EXERCISE DESCRIPTION: Copy the listing out in full. Keep every word as it is.

SUPPLIED DATA:
(* ===== verification/_CoqProject ===== *)
-Q . S2P
Prelude.v
Errors.v
Store.v
Env.v
MessageStore.v
Text.v
Moderation.v
Domain.v
Mime.v
AnalysisStore.v
TaskQueue.v
Base64.v
Auth.v
SharedStore.v
Contents.v
Contract.v
Registry.v
Chat.v
Fanout.v
Supervisor.v
Path.v
Transfer.v
Downloads.v
Exchange.v
Fetching.v
Monitoring.v
Health.v
Scanner.v
Analyze.v
Jobs.v
TmpFiles.v
Sink.v
Indexing.v
Archive.v
Conversation.v
Live.v
Startup.v
Strconv.v
Search.v
Vectorize.v
Trees.v
Forest1.v
Forest2.v
Forest3.v
Forest4.v
Toxicity.v
Config.v
Boot.v
Defer.v
Workers.v
Orchestrator.v
Master.v
ScannerMain.v
Inspect.v
Client.v
TestData.v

RESPONSE TO THIS TASK:
(* ===== verification/_CoqProject ===== *)
-Q . S2P
Prelude.v
Errors.v
Store.v
Env.v
MessageStore.v
Text.v
Moderation.v
Domain.v
Mime.v
AnalysisStore.v
TaskQueue.v
Base64.v
Auth.v
SharedStore.v
Contents.v
Contract.v
Registry.v
Chat.v
Fanout.v
Supervisor.v
Path.v
Transfer.v
Downloads.v
Exchange.v
Fetching.v
Monitoring.v
Health.v
Scanner.v
Analyze.v
Jobs.v
TmpFiles.v
Sink.v
Indexing.v
Archive.v
Conversation.v
Live.v
Startup.v
Strconv.v
Search.v
Vectorize.v
Trees.v
Forest1.v
Forest2.v
Forest3.v
Forest4.v
Toxicity.v
Config.v
Boot.v
Defer.v
Workers.v
Orchestrator.v
Master.v
ScannerMain.v
Inspect.v
Client.v
TestData.v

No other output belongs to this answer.